* [Required action]
Below are some records. Print all of them exactly as they appear.
---------- Entries shown
(* ===== verification/PoolSafety.v ===== *)
(** * The pool's programs keep their promise

    Each operation of the pool, shown to end a live session only where it may
    (the promise of PoolSessions), and the theorem on the whole system. *)

From S2P Require Import Prelude Types Concurrent ConnectionConflict ConnectionPool PoolSessions.

Section Quiet.
Context (local : PeerId) (l : PoolCall).

Abbreviation tells := (tells local l).
Abbreviation quiet p := (tells p (fun _ _ => True)).
Abbreviation may_end := (may_end local l).

(** ** Operations that touch no session *)
Lemma quiet_abort c b s : quiet (abort_tasks_inner c b) s.
Proof. unfold abort_tasks_inner. quietly. Qed.
Lemma quiet_release i s : quiet (release_counted_instance i) s.
Proof. unfold release_counted_instance. quietly. Qed.
Lemma quiet_count i s : quiet (count_in_new_instance i) s.
Proof. unfold count_in_new_instance. quietly. Qed.
Lemma quiet_clear_capabilities a s : quiet (clear_capabilities_for_addr a) s.
Proof. unfold clear_capabilities_for_addr. quietly. Qed.
Hint Resolve quiet_abort quiet_release quiet_count quiet_clear_capabilities : pool.
Lemma quiet_abort_tasks c s : quiet (abort_tasks c) s.
Proof. unfold abort_tasks. quietly. Qed.
Lemma quiet_abort_keep c s : quiet (abort_tasks_keep_correlation c) s.
Proof. unfold abort_tasks_keep_correlation. quietly. Qed.
Lemma quiet_release_connection c s : quiet (release_counted_connection c) s.
Proof. unfold release_counted_connection. quietly. Qed.
Lemma quiet_mark b s : quiet (mark_if b) s.
Proof. unfold mark_if. quietly. Qed.
Lemma quiet_route a c s : quiet (clear_address_route_if_retired a c) s.
Proof. unfold clear_address_route_if_retired, address_has_successor. quietly. Qed.
Lemma quiet_index a c p s : known s c -> quiet (publish_address_index a c p) s.
Proof. intros. unfold publish_address_index. quietly. Qed.
Hint Resolve quiet_abort_tasks quiet_abort_keep quiet_release_connection quiet_mark quiet_route quiet_index : pool.
Lemma quiet_sweep c addrs b s : quiet (sweep_aliases c addrs b) s.
Proof. revert b s. induction addrs as [|a addrs IH]; intros b s; cbn [sweep_aliases]; quietly. Qed.
Hint Resolve quiet_sweep : pool.
Lemma quiet_retire e w s : quiet (retire_displaced_expected e w) s.
Proof. unfold retire_displaced_expected. quietly. Qed.
Hint Resolve quiet_retire : pool.
Lemma quiet_set_discovered p a s : quiet (set_discovered_peer_addr p a) s.
Proof. unfold set_discovered_peer_addr. quietly. Qed.
Lemma quiet_configured p s : quiet (get_configured_peer_addr p) s.
Proof. unfold get_configured_peer_addr. quietly. Qed.
Lemma quiet_forget c addrs s : quiet (forget_aliases c addrs) s.
Proof. revert s. induction addrs as [|a addrs IH]; intros s; cbn [forget_aliases]; quietly. Qed.
Hint Resolve quiet_set_discovered quiet_configured quiet_forget : pool.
--------------------
* [Task solution]
(* ===== verification/PoolSafety.v ===== *)
(** * The pool's programs keep their promise

    Each operation of the pool, shown to end a live session only where it may
    (the promise of PoolSessions), and the theorem on the whole system. *)

From S2P Require Import Prelude Types Concurrent ConnectionConflict ConnectionPool PoolSessions.

Section Quiet.
Context (local : PeerId) (l : PoolCall).

Abbreviation tells := (tells local l).
Abbreviation quiet p := (tells p (fun _ _ => True)).
Abbreviation may_end := (may_end local l).

(** ** Operations that touch no session *)
Lemma quiet_abort c b s : quiet (abort_tasks_inner c b) s.
Proof. unfold abort_tasks_inner. quietly. Qed.
Lemma quiet_release i s : quiet (release_counted_instance i) s.
Proof. unfold release_counted_instance. quietly. Qed.
Lemma quiet_count i s : quiet (count_in_new_instance i) s.
Proof. unfold count_in_new_instance. quietly. Qed.
Lemma quiet_clear_capabilities a s : quiet (clear_capabilities_for_addr a) s.
Proof. unfold clear_capabilities_for_addr. quietly. Qed.
Hint Resolve quiet_abort quiet_release quiet_count quiet_clear_capabilities : pool.
Lemma quiet_abort_tasks c s : quiet (abort_tasks c) s.
Proof. unfold abort_tasks. quietly. Qed.
Lemma quiet_abort_keep c s : quiet (abort_tasks_keep_correlation c) s.
Proof. unfold abort_tasks_keep_correlation. quietly. Qed.
Lemma quiet_release_connection c s : quiet (release_counted_connection c) s.
Proof. unfold release_counted_connection. quietly. Qed.
Lemma quiet_mark b s : quiet (mark_if b) s.
Proof. unfold mark_if. quietly. Qed.
Lemma quiet_route a c s : quiet (clear_address_route_if_retired a c) s.
Proof. unfold clear_address_route_if_retired, address_has_successor. quietly. Qed.
Lemma quiet_index a c p s : known s c -> quiet (publish_address_index a c p) s.
Proof. intros. unfold publish_address_index. quietly. Qed.
Hint Resolve quiet_abort_tasks quiet_abort_keep quiet_release_connection quiet_mark quiet_route quiet_index : pool.
Lemma quiet_sweep c addrs b s : quiet (sweep_aliases c addrs b) s.
Proof. revert b s. induction addrs as [|a addrs IH]; intros b s; cbn [sweep_aliases]; quietly. Qed.
Hint Resolve quiet_sweep : pool.
Lemma quiet_retire e w s : quiet (retire_displaced_expected e w) s.
Proof. unfold retire_displaced_expected. quietly. Qed.
Hint Resolve quiet_retire : pool.
Lemma quiet_set_discovered p a s : quiet (set_discovered_peer_addr p a) s.
Proof. unfold set_discovered_peer_addr. quietly. Qed.
Lemma quiet_configured p s : quiet (get_configured_peer_addr p) s.
Proof. unfold get_configured_peer_addr. quietly. Qed.
Lemma quiet_forget c addrs s : quiet (forget_aliases c addrs) s.
Proof. revert s. induction addrs as [|a addrs IH]; intros s; cbn [forget_aliases]; quietly. Qed.
Hint Resolve quiet_set_discovered quiet_configured quiet_forget : pool.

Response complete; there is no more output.